Cuadro demasiado extenso seria el que comprendiese todos los pormenores de las reformas emprendidas en la administración de Rodríguez. Ellas abrazaron desde la economía interior de las oficinas hasta los actos ejercidos por el pueblo en razón de su soberanía; desde las prácticas forenses hasta los hábitos parlamentarios; desde la política del cuartel del soldado hasta la clasificación de las recompensas a que eran acreedores los jefes del ejército.

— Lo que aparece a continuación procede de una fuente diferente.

(* ===== verification/Signing.v ===== *)
(** * Signing roots

    Models what a bid's signature is over: the derived [TreeHash] of [Bid]
    ([crates/primitives/src/bid.rs]), of [SigningData] and [SignedRoot]
    ([blst/mod.rs]) and of [ForkData] ([signer.rs]), down to the library's hash of
    two nodes, and the signer's interface with all of them in place. *)

From stdpp Require Import prelude list.
From S2P Require Import Prelude Types Validator Chain Payload Bid Ssz Blst.

Open Scope Z_scope.

(** ** The library *)

(** The library [tree_hash]: the hash of two nodes, its Merkle hashers, of bytes
    ([merkle_root] of [BlstLib]) and of the roots of a structure's fields, and the
    roots of [u64] and [[u8; 4]].  The laws are the SSZ specification's. *)
Class TreeHashLib `{BS : BlstLib} := {
  hash32_concat : Bytes -> Bytes -> Bytes;
  merkle_hasher : list Bytes -> B256;
  std_u64_tree_hash_root : Z -> B256;
  bytes4_tree_hash_root : Bytes -> B256;
  hash32_concat_len : forall l r, length (hash32_concat l r) = BYTES_PER_CHUNK;
  merkle_hasher_spec : forall leaves, Forall (fun l => length l = BYTES_PER_CHUNK) leaves -> leaves <> [] ->
    be_bytes 32 (merkle_hasher leaves) = merkle_tree hash32_concat (Nat.log2_up (length leaves)) leaves;
  merkle_root_spec : forall bs n, n <> 0%nat -> (length bs <= BYTES_PER_CHUNK * n)%nat ->
    be_bytes 32 (merkle_root bs n) = merkle_tree hash32_concat (Nat.log2_up n) (chunks n bs);
  std_u64_root_spec : forall x, is_u64 x ->
    be_bytes 32 (std_u64_tree_hash_root x) = le_bytes 8 x ++ repeat Byte.x00 24;
}.

Section Signing.
Context `{BS : BlstLib} `{TH : !TreeHashLib}.

(** ** [TreeHash] of [Bid], derived *)

Definition pubkey_tree_hash_root (k : BlsPublicKey) : Bytes :=
  be_bytes 32 (macro_tree_hash_root (be_bytes PUBLIC_KEY_BYTES_LEN k) PUBLIC_KEY_BYTES_LEN).

(** the roots of its fields, in their order *)
Definition bid_field_roots (b : Bid) : list Bytes :=
  [ be_bytes 32 (std_u64_tree_hash_root (bid_slot b));
    b256_tree_hash_root (MkB256 (bid_parent_hash b));
    b256_tree_hash_root (MkB256 (bid_block_hash b));
    pubkey_tree_hash_root (bid_builder_pubkey b);
    pubkey_tree_hash_root (bid_proposer_pubkey b);
    address_tree_hash_root (MkAddress (bid_proposer_fee_recipient b));
    be_bytes 32 (std_u64_tree_hash_root (bid_gas_limit b));
    be_bytes 32 (std_u64_tree_hash_root (bid_gas_used b));
    u256_tree_hash_root (MkU256 (bid_value b)) ].

Definition bid_tree_hash_root (b : Bid) : B256 := merkle_hasher (bid_field_roots b).

(** ** [SigningData] and [ForkData] *)

Record SigningData := { sd_object_root : B256; sd_domain : Bytes }.

Definition signing_data_tree_hash_root (self : SigningData) : B256 :=
  merkle_hasher [be_bytes 32 (sd_object_root self); sd_domain self].

(** [SignedRoot::signing_root] *)
Definition bid_signing_root (self : Bid) (domain : Bytes) : B256 :=
  signing_data_tree_hash_root {| sd_object_root := bid_tree_hash_root self; sd_domain := domain |}.

Record ForkData := { fd_current_version : Bytes; fd_genesis_validators_root : Bytes }.

Definition fork_data_tree_hash_root (self : ForkData) : B256 :=
  merkle_hasher [be_bytes 32 (bytes4_tree_hash_root (fd_current_version self)); fd_genesis_validators_root self].

(** the signer's interface over the libraries *)
Definition signing_bls : Bls :=
  blst_bls
    (fun current_version genesis_validators_root =>
       be_bytes 32 (fork_data_tree_hash_root
         {| fd_current_version := current_version; fd_genesis_validators_root := genesis_validators_root |}))
    bid_signing_root.

(** ** Properties *)

(** the pairs of nodes that are hashed in a tree, from its root down *)
Fixpoint tree_pairs (depth : nat) (leaves : list Bytes) : list (Bytes * Bytes) :=
  match depth with
  | O => []
  | S depth =>
      let l := take (2 ^ depth) leaves in
      let r := drop (2 ^ depth) leaves in
      (merkle_tree hash32_concat depth l, merkle_tree hash32_concat depth r) ::
        tree_pairs depth l ++ tree_pairs depth r
  end.

Definition pubkey_pairs (k : BlsPublicKey) : list (Bytes * Bytes) :=
  tree_pairs 1 (chunks 2 (be_bytes PUBLIC_KEY_BYTES_LEN k)).

(** those of a bid under a domain: of its two keys, of its nine fields, and of its root with
    the domain *)
Definition bid_pairs (b : Bid) (domain : Bytes) : list (Bytes * Bytes) :=
  tree_pairs 1 [be_bytes 32 (bid_tree_hash_root b); domain] ++
  tree_pairs 4 (bid_field_roots b) ++
  pubkey_pairs (bid_builder_pubkey b) ++ pubkey_pairs (bid_proposer_pubkey b).

(** two different pairs of nodes, one of each list, with one hash *)
Definition collision (ps ps' : list (Bytes * Bytes)) : Prop :=
  exists p p', p ∈ ps /\ p' ∈ ps' /\ p <> p' /\ hash32_concat p.1 p.2 = hash32_concat p'.1 p'.2.

(** what holds unless a collision is found among the pairs *)
Definition binding (ps ps' : list (Bytes * Bytes)) (P : Prop) : Prop := P \/ collision ps ps'.

Lemma binding_bind ps ps' (P Q : Prop) : binding ps ps' P -> (P -> binding ps ps' Q) -> binding ps ps' Q.
Proof. intros [H|H] HQ; [by apply HQ|by right]. Qed.

Lemma binding_and ps ps' (P Q : Prop) : binding ps ps' P -> binding ps ps' Q -> binding ps ps' (P /\ Q).
Proof. unfold binding. tauto. Qed.

Lemma binding_impl ps ps' (P Q : Prop) : (P -> Q) -> binding ps ps' P -> binding ps ps' Q.
Proof. unfold binding. tauto. Qed.

Lemma binding_mono ps ps' qs qs' (P : Prop) :
  ps ⊆ qs -> ps' ⊆ qs' -> binding ps ps' P -> binding qs qs' P.
Proof. intros H H' [HP|(p & p' & H1 & H2 & ?)]; [by left|right]. exists p, p'. split_and!; naive_solver. Qed.

Lemma hash_binding ps ps' l r l' r' :
  (l, r) ∈ ps -> (l', r') ∈ ps' -> hash32_concat l r = hash32_concat l' r' ->
  binding ps ps' (l = l' /\ r = r').
Proof.
  intros Hp Hp' H. destruct (decide ((l, r) = (l', r'))) as [[= -> ->]|Hn]; [by left|].
  right. by exists (l, r), (l', r').
Qed.

(** a root determines its leaves *)
Lemma merkle_tree_binding depth l1 l2 :
  chunked l1 -> chunked l2 -> length l1 = length l2 -> (length l1 <= 2 ^ depth)%nat ->
  merkle_tree hash32_concat depth l1 = merkle_tree hash32_concat depth l2 ->
  binding (tree_pairs depth l1) (tree_pairs depth l2) (l1 = l2).
Proof.
  revert l1 l2. induction depth as [|depth IH]; intros l1 l2 H1 H2 Hl Hd; cbn [merkle_tree].
  - intros He. left. destruct l1 as [|x [|]], l2 as [|y [|]]; simpl in *; try lia; [done|by subst].
  - rewrite Nat.pow_succ_r' in Hd. intros He. cbn [tree_pairs].
    eapply hash_binding in He; [|left|left]. apply (binding_bind _ _ _ _ He). intros [Ht Hr].
    apply IH in Ht; [|by apply Forall_take|by apply Forall_take|by rewrite !length_take, Hl|rewrite length_take; lia].
    apply IH in Hr; [|by apply Forall_drop|by apply Forall_drop|by rewrite !length_drop, Hl|rewrite length_drop; lia].
    eapply binding_mono in Ht; [eapply binding_mono in Hr; [eapply binding_impl; [|exact (binding_and _ _ _ _ Ht Hr)]|..]|..];
      [|intros p Hp; right; apply elem_of_app; by (left + right)..].
    intros [E1 E2].
    rewrite <- (take_drop (2 ^ depth) l1), <- (take_drop (2 ^ depth) l2). by rewrite E1, E2.
Qed.

Lemma merkle_hasher_binding l1 l2 depth :
  chunked l1 -> chunked l2 -> length l1 = length l2 -> l1 <> [] -> Nat.log2_up (length l1) = depth ->
  be_bytes 32 (merkle_hasher l1) = be_bytes 32 (merkle_hasher l2) ->
  binding (tree_pairs depth l1) (tree_pairs depth l2) (l1 = l2).
Proof.
  intros H1 H2 Hl Hn Hd He. rewrite !merkle_hasher_spec in He; [|done| |done|done]; [|intros ->; by destruct l1].
  rewrite <- Hl, Hd in He. apply merkle_tree_binding in He; try done. rewrite <- Hd.
  destruct l1 as [|x l1]; [done|]. apply Nat.log2_log2_up_spec. simpl. lia.
Qed.

Lemma pubkey_root_binding k k' :
  0 <= k < 256 ^ Z.of_nat PUBLIC_KEY_BYTES_LEN -> 0 <= k' < 256 ^ Z.of_nat PUBLIC_KEY_BYTES_LEN ->
  pubkey_tree_hash_root k = pubkey_tree_hash_root k' -> binding (pubkey_pairs k) (pubkey_pairs k') (k = k').
Proof.
  intros Hk Hk'. unfold pubkey_tree_hash_root, macro_tree_hash_root.
  change (div_ceil PUBLIC_KEY_BYTES_LEN 32) with 2%nat.
  assert (forall x, length (be_bytes PUBLIC_KEY_BYTES_LEN x) <= BYTES_PER_CHUNK * 2)%nat as Hn
    by (intros x; rewrite length_be_bytes; unfold PUBLIC_KEY_BYTES_LEN, BYTES_PER_CHUNK; lia).
  rewrite !merkle_root_spec by done. intros He.
  apply merkle_tree_binding in He; [|apply chunks_chunked|apply chunks_chunked|by rewrite !chunks_length|by rewrite chunks_length].
  eapply binding_impl; [|exact He]. intros E. apply chunks_inj in E; [|by rewrite !length_be_bytes|apply Hn].
  apply (f_equal be_value) in E. by rewrite !be_value_of_bytes in E.
Qed.

Lemma std_u64_root_inj x y : is_u64 x -> is_u64 y ->
  be_bytes 32 (std_u64_tree_hash_root x) = be_bytes 32 (std_u64_tree_hash_root y) -> x = y.
Proof.
  intros Hx Hy. rewrite !std_u64_root_spec by done. intros [E _]%app_inj_1; [|by rewrite !length_le_bytes].
  by apply le_value_inj in E.
Qed.

(** the fields of a bid hold values of their types *)
Definition bid_typed (b : Bid) : Prop :=
  is_u64 (bid_slot b) /\ is_u256 (bid_parent_hash b) /\ is_u256 (bid_block_hash b) /\
  0 <= bid_builder_pubkey b < 256 ^ Z.of_nat PUBLIC_KEY_BYTES_LEN /\
  0 <= bid_proposer_pubkey b < 256 ^ Z.of_nat PUBLIC_KEY_BYTES_LEN /\
  0 <= bid_proposer_fee_recipient b < 2 ^ 160 /\
  is_u64 (bid_gas_limit b) /\ is_u64 (bid_gas_used b) /\ is_u256 (bid_value b).

Lemma bid_field_roots_chunked b : chunked (bid_field_roots b).
Proof.
  repeat apply Forall_cons_2; try apply Forall_nil_2; try apply length_be_bytes;
    [apply tree_hash_roots_injective|apply length_le_bytes].
Qed.

Lemma cons_both {A} (x y : A) l k : x :: l = y :: k -> x = y /\ l = k.
Proof. by intros [= -> ->]. Qed.

Lemma bid_field_roots_binding b b' : bid_typed b -> bid_typed b' ->
  bid_field_roots b = bid_field_roots b' ->
  binding (pubkey_pairs (bid_builder_pubkey b) ++ pubkey_pairs (bid_proposer_pubkey b))
    (pubkey_pairs (bid_builder_pubkey b') ++ pubkey_pairs (bid_proposer_pubkey b')) (b = b').
Proof.
  destruct tree_hash_roots_injective as (_ & _ & Hb & Hu & Ha).
  intros (H1 & H2 & H3 & H4 & H5 & H6 & H7 & H8 & H9) (G1 & G2 & G3 & G4 & G5 & G6 & G7 & G8 & G9).
  unfold bid_field_roots. intros (E1 & (E2 & (E3 & (E4 & (E5 & (E6 & (E7 & (E8 & (E9 & _)%cons_both)%cons_both)%cons_both)%cons_both)%cons_both)%cons_both)%cons_both)%cons_both)%cons_both.
  apply std_u64_root_inj in E1, E7, E8; try done.
  apply Hb in E2; [|done|done]. apply Hb in E3; [|done|done]. apply Ha in E6; [|done|done].
  apply Hu in E9; [|done|done]. apply pubkey_root_binding in E4, E5; try done.
  eapply binding_mono in E4; [eapply binding_mono in E5; [eapply binding_impl; [|exact (binding_and _ _ _ _ E4 E5)]|..]|..];
    [|intros p Hp; apply elem_of_app; by (left + right)..].
  intros [K1 K2]. destruct b, b'. simpl in *. congruence.
Qed.

Lemma bid_signing_root_binding b b' d d' :
  bid_typed b -> bid_typed b' -> length d = BYTES_PER_CHUNK -> length d' = BYTES_PER_CHUNK ->
  bid_signing_root b d = bid_signing_root b' d' -> binding (bid_pairs b d) (bid_pairs b' d') (b = b' /\ d = d').
Proof.
  intros Hb Hb' Hd Hd' He. apply (f_equal (be_bytes 32)) in He.
  apply (merkle_hasher_binding _ _ 1) in He;
    [|repeat apply Forall_cons_2; try apply Forall_nil_2; done || apply length_be_bytes..|done|done|done].
  cbn [sd_object_root sd_domain] in He.
  eapply binding_mono in He; [apply (binding_bind _ _ _ _ He)|intros p Hp; apply elem_of_app; by left..].
  intros (E & (-> & _)%cons_both)%cons_both.
  apply (merkle_hasher_binding _ _ 4) in E; [|apply bid_field_roots_chunked..|done|done|done].
  eapply binding_mono in E; [apply (binding_bind _ _ _ _ E)|intros p Hp; unfold bid_pairs; rewrite !elem_of_app; tauto..].
  intros E'. apply bid_field_roots_binding in E'; [|done|done].
  eapply binding_mono; [| |eapply binding_impl; [|exact E']; done];
    (intros p Hp; unfold bid_pairs; rewrite !elem_of_app in *; tauto).
Qed.

Lemma tree_pairs_length depth leaves : length (tree_pairs depth leaves) = (2 ^ depth - 1)%nat.
Proof.
  revert leaves. induction depth as [|depth IH]; intros leaves; [done|]. cbn [tree_pairs length].
  rewrite length_app, !IH, Nat.pow_succ_r'. pose proof (Nat.pow_nonzero 2 depth). lia.
Qed.

Lemma compute_builder_domain_length (signer : @BlsSigner signing_bls) :
  length (@compute_builder_domain signing_bls signer) = BYTES_PER_CHUNK.
Proof.
  unfold compute_builder_domain, signing_bls. cbn [fork_data_root blst_bls].
  rewrite length_app, length_take, length_be_bytes. done.
Qed.

(** C22: a bid's signature binds the bid: it verifies under the signer's key for the bid and the
    builder domain; and if another bid, or the bid under another domain, has the same
    signing root, then among the eighteen pairs of nodes hashed for the one and the
    eighteen hashed for the other there are two different ones with one hash. *)
Theorem signature_binds_bid `{BL : !BlstLaws} (signer : @BlsSigner signing_bls) (message message' : Bid)
    (domain' : Bytes) :
  let domain := @compute_builder_domain signing_bls signer in
  bid_typed message -> bid_typed message' -> length domain' = 32%nat ->
  @bls_verify signing_bls (@signer_sign signing_bls signer message) (@signer_public_key signing_bls signer)
    (@signing_root signing_bls message domain) = true /\
  length (bid_pairs message domain) = 18%nat /\
  (@signing_root signing_bls message' domain' = @signing_root signing_bls message domain ->
     (message' = message /\ domain' = domain) \/
     exists p p', p ∈ bid_pairs message' domain' /\ p' ∈ bid_pairs message domain /\ p <> p' /\
       hash32_concat p.1 p.2 = hash32_concat p'.1 p'.2).
Proof.
  intros domain Hm Hm' Hd. split_and!; [by apply blst_verifies| |].
  - unfold bid_pairs, pubkey_pairs. by rewrite !length_app, !tree_pairs_length.
  - intros He. apply bid_signing_root_binding in He; done || apply compute_builder_domain_length.
Qed.
End Signing.

(** ** Evaluation on concrete inputs *)

Definition toy_tree_hash (hash : Bytes -> Bytes -> Bytes)
    (hash_len : forall l r, length (hash l r) = BYTES_PER_CHUNK) : @TreeHashLib (toy_blst hash).
Proof.
  refine (@Build_TreeHashLib (toy_blst hash) hash
    (fun leaves => be_value (merkle_tree hash (Nat.log2_up (length leaves)) leaves))
    (fun x => be_value (le_bytes 8 x ++ repeat Byte.x00 24))
    (fun bs => be_value (bs ++ repeat Byte.x00 28)) hash_len _ _ _).
  - intros leaves Hl _. by apply merkle_value.
  - intros bs n _ _. apply (merkle_value hash), chunks_chunked. exact hash_len.
  - intros x _. pose proof (be_bytes_of_value (le_bytes 8 x ++ repeat Byte.x00 24)) as H.
    rewrite length_app, length_le_bytes, repeat_length in H. exact H.
Defined.

#[export] Instance demo_tree_hash : @TreeHashLib demo_blst := toy_tree_hash demo_hash demo_hash_len.

Definition demo_message : Bid :=
  {| bid_slot := 7; bid_parent_hash := 1; bid_block_hash := 2; bid_builder_pubkey := 3;
     bid_proposer_pubkey := 4; bid_proposer_fee_recipient := 5; bid_gas_limit := 30000000;
     bid_gas_used := 21000; bid_value := 50 |}.

Lemma demo_message_typed : bid_typed demo_message.
Proof. unfold bid_typed, is_u64, is_u256. cbn -[Z.pow]. split_and!; done || lia. Qed.

Definition demo_tree_signer : @BlsSigner signing_bls := @BlsSigner_new signing_bls demo_secret (repeat Byte.x00 4).

Lemma signature_binds_bid_witness :
  @bls_verify signing_bls (@signer_sign signing_bls demo_tree_signer demo_message)
    (@signer_public_key signing_bls demo_tree_signer)
    (@signing_root signing_bls demo_message (@compute_builder_domain signing_bls demo_tree_signer)) = true.
Proof.
  apply (signature_binds_bid demo_tree_signer demo_message demo_message (repeat Byte.x00 32)).
  - apply demo_message_typed.
  - apply demo_message_typed.
  - reflexivity.
Defined.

Como la reforma tuviese la inflexible intención de desarraigar abusos e introducir economía en la aplicación de la renta pública, no pudo ponerse en práctica sin lastimar intereses, personas y corporaciones que se sublevaron contra sus tendencias. Estas reformas fueron sancionadas por los representantes del pueblo. Por fortuna los legisladores de entonces tenían en el ejecutivo un brazo fuerte para hacer cumplir la ley, y una voluntad que no se arredraba en presencia de las dificultades. El Mensaje del año 23, hablando de la reforma, se expresa en estos términos: “Esta obra ardua ha sido ordenada con valentía por las dos legislaturas precedentes, y el gobierno para ejecutarlo ha debido vencer grandes resistencias y chocar con sentimientos personales y preocupaciones comunes”. Estas palabras demuestran las resistencias halladas para obrar el bien y acelerar la marcha de la civilización. Dejan traducir al mismo tiempo cuáles debieron ser las luchas diarias, sostenidas por los hombres colocados al frente del movimiento regenerador. Disculpable habría sido que se manifestasen engreídos por el triunfo y agriados por las ofensas recibidas en retribución de beneficios tan importantes. Nada de eso. Una severa templanza rebosa en todo aquel documento, modelo de filosofía política. En él se explican y se absuelven los errores de la opinión y se esperanza hasta en la exaltación de las pasiones para llegar al blanco a que se dirigía el gobierno, así que esas pasiones entrasen al cauce que la ley acababa de señalarlas. El Mensaje continúa así: “Establecidos ahora los fundamentos del sistema representativo, es forzoso que la conducta del gobierno sea conservadora. El tiempo debe consolidar lentamente lo que acaba de construirse con tantas fatigas y peligros: él tranquilizará los ánimos agitados de las pasadas contiendas: las pasiones sublevadas se amansarán gradualmente y servirán también bajo el imperio de instituciones saludables”.

(…)

El Sr. Rivadavia renunció el cargo de Presidente y cesó en sus funciones a fines de julio de 1827.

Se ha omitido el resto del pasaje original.